__Directions__
Begin at the line containing "Lemma initialize_contained entropy" in the entries below and end at the line containing "eapply safe_then; [by apply save_config_safe"; transcribe that range exactly and nothing outside it.
########################################
Section Steps.
Context (home : Home) (s0 : files).
#[local] Hint Extern 0 (Machine op _ _) => exact (exec_file true) : typeclass_instances.
Abbreviation config := (settings_path (located home s0)).

Lemma only_other (s s' : files) t :
  (only scratch config t s s' -> journal_same s s' /\ s' !! secretPath = s !! secretPath) /\
  (only scratch secretPath t s s' -> journal_same s s' /\ s' !! config = s !! config).
Proof.
  destruct (config_outside (located home s0)) as (H1 & H2 & H3 & H4 & H5).
  split; intros Ho; (split; [eapply state_file_journal; [| exact Ho]; first [by left | right; by eexists] |]);
    destruct Ho as [Ho _]; apply Ho; try done. apply secret_not_scratch.
Qed.

Lemma journal_same_trans s1 s2 s3 : journal_same s1 s2 -> journal_same s2 s3 -> journal_same s1 s3.
Proof. intros H1 H2 p Hp. by rewrite H2, H1. Qed.

(** Only the marker may change. *)
Lemma prepare_dir_safe s :
  journal_same s0 s ->
  safe (journal_same s0) (okay (fun _ s' => s' !! config = s !! config /\ s' !! secretPath = s !! secretPath))
    ensurePrivateDir s.
Proof.
  intros Hs. eapply safe_mono.
  - apply (private_dir_safe (fun s' => forall p, p <> stateMarker -> s' !! p = s !! p)); [done |].
    intros s' n H p Hp. rewrite lookup_insert_ne by congruence. by apply H.
  - intros s' H. eapply journal_same_trans; [exact Hs |]. intros p Hp. apply H. intros ->. by destruct Hp as [?|[?|?]].
  - intros [u|e] s' H _; [| done]. split; apply H; by destruct (located home s0).
Qed.

Lemma save_safe state s :
  journal_same s0 s ->
  safe (journal_same s0) (okay (fun _ s' => s' !! config = s !! config /\
    s' !! secretPath = Some (File (encodeSecretState state)))) (Save state) s.
Proof.
  intros Hs. eapply safe_mono; [apply (writeStateFile_safe secretPath); by left | |].
  - intros s' Ho. eapply journal_same_trans; [exact Hs |]. by eapply only_other.
  - intros [u|e] s' Ho H; [| done]. split; [by eapply only_other | exact H].
Qed.

Lemma set_token_safe token s :
  journal_same s0 s ->
  safe (journal_same s0) (okay (fun _ s' => s' !! config = s !! config /\
    exists state, holds (s !! secretPath) state /\
      s' !! secretPath = Some (File (encodeSecretState (MkSecretState (ss_Seed state) token))))) (SetSessionToken token) s.
Proof.
  intros Hs. unfold SetSessionToken. eapply safe_then; [by apply prepare_dir_safe |]. intros u1 s1 Hs1 [Hc1 Hx1].
  eapply safe_then; [by apply load_safe |]. intros state s2 _ [-> Hh].
  eapply safe_mono; [by apply save_safe | done |]. intros [u|e] s3 _ H; [| done]. destruct H as [Hc3 Hx3].
  split; [congruence |]. exists state. by rewrite <- Hx1.
Qed.

Lemma identity_safe PublicKey entropy s :
  journal_same s0 s ->
  safe (journal_same s0) (okay (fun key s' => s' !! config = s !! config /\
    exists state, holds (s !! secretPath) state /\
      ((ss_Seed state <> EmptyString /\ identityFromSeed PublicKey (ss_Seed state) = Ok key /\ s' !! secretPath = s !! secretPath) \/
       (exists seed, ss_Seed state = EmptyString /\ entropy 32 = Ok seed /\ identityFromSeed PublicKey (b64_encode_string seed) = Ok key /\
          s' !! secretPath = Some (File (encodeSecretState (MkSecretState (b64_encode_string seed) (ss_SessionToken state))))))))
    (loadOrCreateIdentity PublicKey entropy) s.
Proof.
  intros Hs. unfold loadOrCreateIdentity. eapply safe_then; [by apply prepare_dir_safe |]. intros u1 s1 Hs1 [Hc1 Hx1].
  eapply safe_then; [by apply load_safe |]. intros state s2 _ [-> Hh]. rewrite Hx1 in Hh.
  destruct (String.eqb_spec (ss_Seed state) EmptyString) as [Es|Es]; cbn [negb].
  - destruct (entropy 32) as [seed|e] eqn:Ee; [| by apply safe_err]. cbv zeta. cbn [ss_Seed].
    eapply safe_then; [by apply save_safe |]. intros u3 s3 Hs3 [Hc3 Hx3]. apply safe_ret; [done |].
    destruct (identityFromSeed _ _) as [key|e] eqn:Ei; [| done]. split; [congruence |]. exists state. split; [done |]. right. by exists seed.
  - apply safe_ret; [done |]. destruct (identityFromSeed _ _) as [key|e] eqn:Ei; [| done]. split; [done |]. exists state. split; [done |]. by left.
Qed.

Context (decode_json : bytes -> result Config) (marshal_indent : Config -> result bytes).

(** What a settings file, or none, says. *)
Definition says (n : option node) (c : Config) : Prop :=
  match n with
  | None => c = AgentConfig.DefaultConfig
  | Some (File data) => decode_config decode_json data = Ok c
  | Some _ => False
  end.

Definition settings_file (c : Config) (n : option node) : Prop :=
  exists data, marshal_indent (saved_form c) = Ok data /\ n = Some (File (data ++ [Byte.x0a])).

Lemma load_config_safe (P : files -> Prop) s :
  P s -> safe P (okay (fun c s' => s' = s /\ says (pair_of home s).1 c)) (loadConfigUnlocked decode_json home) s.
Proof.
  intros Hs. unfold loadConfigUnlocked. eapply safe_bind; [by apply locate_safe |]. intros path s2 _ [-> ->].
  cbn [pair_of fst]. eapply safe_bind; [by apply safe_read |]. intros r s1 _ (-> & Hr & Hn).
  apply safe_ret; [done |]. destruct r as [d|e].
  - destruct (Hr _ eq_refl) as [Hd _]. destruct (decode_config _ d) eqn:E; [| done]. split; [done |]. by rewrite Hd.
  - destruct (errors_is e os_ErrNotExist) eqn:E; [| done]. split; [done |]. by rewrite (Hn e eq_refl E).
Qed.

Lemma save_config_safe c s :
  journal_same s0 s ->
  safe (journal_same s0) (okay (fun _ s' => s' !! secretPath = s !! secretPath /\ settings_file c (s' !! config)))
    (saveConfigUnlocked marshal_indent home c) s.
Proof.
  intros Hs. unfold saveConfigUnlocked. destruct (marshal_indent _) as [data|e] eqn:Em; [| by apply safe_err].
  eapply safe_bind; [by apply locate_safe |]. intros path s1 _ [-> ->]. rewrite (located_same home s0 s Hs).
  eapply safe_mono; [apply (writeStateFile_safe config); right; by eexists | |].
  - intros s' Ho. eapply journal_same_trans; [exact Hs |]. apply (proj1 (only_other s s' _) Ho).
  - intros [u|e] s' Ho H; [| done]. split; [apply (proj1 (only_other s s' _) Ho) |]. exists data. split; [done | exact H].
Qed.
End Steps.

(** ** What the mutations leave *)

Section Mutations.
#[local] Hint Extern 0 (Machine op _ _) => exact (exec_file true) : typeclass_instances.
Context (PublicKey : bytes -> bytes) (decode_json : bytes -> result Config) (marshal_indent : Config -> result bytes).
Context (home : Home) (old : option node * option node).
Abbreviation says := (says decode_json).
Abbreviation settings_file := (settings_file marshal_indent).

(** [configureAgentState] returning [c]: the requested settings over the
    current ones, which are valid; the token in place; and a device that had an
    identity keeps it. *)
Definition configured (url_Parse : string -> result URL) (requested : Config) (token : string) (c : Config)
    (q : option node * option node) : Prop :=
  exists current, says old.1 current /\ ValidateRuntime url_Parse (requested_over current requested) = Ok tt /\
    c = with_endpoints (requested_over current requested) (sort_endpoints (cf_Endpoints current)) /\
    settings_file (requested_over current requested) q.1 /\
    exists before after, holds old.2 before /\ q.2 = Some (File (encodeSecretState after)) /\ ss_SessionToken after = token /\
      (ss_Seed before <> EmptyString -> ss_Seed after = ss_Seed before).

Lemma configure_contained url_Parse entropy requested token :
  contained home old (configure_body PublicKey decode_json marshal_indent home url_Parse entropy requested token)
    (configured url_Parse requested token).
Proof.
  intros s Hd Hp. assert (Hc : s !! settings_path (located home s) = old.1) by (by rewrite <- Hp).
  assert (Hx : s !! secretPath = old.2) by (by rewrite <- Hp).
  unfold configure_body.
  eapply safe_then; [by apply (load_config_safe home decode_json (journal_same s)) |]. intros current s1 _ [-> Hcur]. rewrite Hp in Hcur. cbv zeta.
  destruct (ValidateRuntime _ _) as [[]|e] eqn:Ev; [| by apply safe_err].
  eapply safe_then; [by apply (identity_safe home s) |]. intros key s2 Hs2 (Hc2 & before & Hb & Hsec). rewrite Hx in Hb.
  eapply safe_then; [by apply (save_config_safe home s) |]. intros u3 s3 Hs3 [Hx3 Hf3].
  eapply safe_then; [by apply (set_token_safe home s) |]. intros u4 s4 Hs4 (Hc4 & st & Hst & Hx4). apply safe_ret; [done |].
  exists current. rewrite (pair_same home s s4) by (apply Hs4; auto). cbn [fst snd]. split; [done |]. split; [done |]. split; [done |]. split; [by rewrite Hc4 |].
  exists before, (MkSecretState (ss_Seed st) token). split_and!; try done. intros Hne. cbn [ss_Seed].
  destruct Hsec as [(_ & _ & E)|(seed & E & _)]; [| done].
  rewrite Hx3, E, Hx in Hst. by rewrite (holds_fun _ _ _ Hst Hb).
Qed.

(** [initializeAgentState] returning a key: the settings as they were, saved,
    and the identity of that key, the old one if there was one. *)
Definition initialized (entropy : Z -> result bytes) (key : bytes) (q : option node * option node) : Prop :=
  exists current state, says old.1 current /\ settings_file current q.1 /\ holds old.2 state /\
    ((ss_Seed state <> EmptyString /\ identityFromSeed PublicKey (ss_Seed state) = Ok key /\ q.2 = old.2) \/
     (exists seed, ss_Seed state = EmptyString /\ entropy 32 = Ok seed /\ identityFromSeed PublicKey (b64_encode_string seed) = Ok key /\
        q.2 = Some (File (encodeSecretState (MkSecretState (b64_encode_string seed) (ss_SessionToken state)))))).

Lemma initialize_contained entropy :
  contained home old (initialize_body PublicKey decode_json marshal_indent home entropy) (initialized entropy).
Proof.
  intros s Hd Hp. assert (Hc : s !! settings_path (located home s) = old.1) by (by rewrite <- Hp).
  assert (Hx : s !! secretPath = old.2) by (by rewrite <- Hp).
  unfold initialize_body. eapply safe_then; [by apply load_config_safe |]. intros current s1 _ [-> Hcur]. rewrite Hp in Hcur.
  eapply safe_then; [by apply save_config_safe |]. intros u2 s2 Hs2 [Hx2 Hf2].
  eapply safe_mono; [by apply identity_safe | done |]. intros [key|e] s3 Hs3 H; [| done]. destruct H as (Hc3 & state & Hst & Hsec).
  rewrite Hx2, Hx in Hst. exists current, state. rewrite (pair_same home s s3) by (apply Hs3; auto). cbn [fst snd]. rewrite Hc3. split_and!; try done.
  destruct Hsec as [(H1 & H2 & H3)|H]; [left; split_and!; congruence | right; exact H].
Qed.

(** [rotateAgentIdentity] returning a key: only the seed changed. *)
Definition rotated (entropy : Z -> result bytes) (key : bytes) (q : option node * option node) : Prop :=
  q.1 = old.1 /\ exists state seed, holds old.2 state /\ ss_Seed state <> EmptyString /\ entropy 32 = Ok seed /\
    q.2 = Some (File (encodeSecretState (MkSecretState (b64_encode_string seed) (ss_SessionToken state)))) /\
    exists saved, holds q.2 saved /\ identityFromSeed PublicKey (ss_Seed saved) = Ok key.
########################################
__Task answer__
Lemma initialize_contained entropy :
  contained home old (initialize_body PublicKey decode_json marshal_indent home entropy) (initialized entropy).
Proof.
  intros s Hd Hp. assert (Hc : s !! settings_path (located home s) = old.1) by (by rewrite <- Hp).
  assert (Hx : s !! secretPath = old.2) by (by rewrite <- Hp).
  unfold initialize_body. eapply safe_then; [by apply load_config_safe |]. intros current s1 _ [-> Hcur]. rewrite Hp in Hcur.
  eapply safe_then; [by apply save_config_safe |]. intros u2 s2 Hs2 [Hx2 Hf2].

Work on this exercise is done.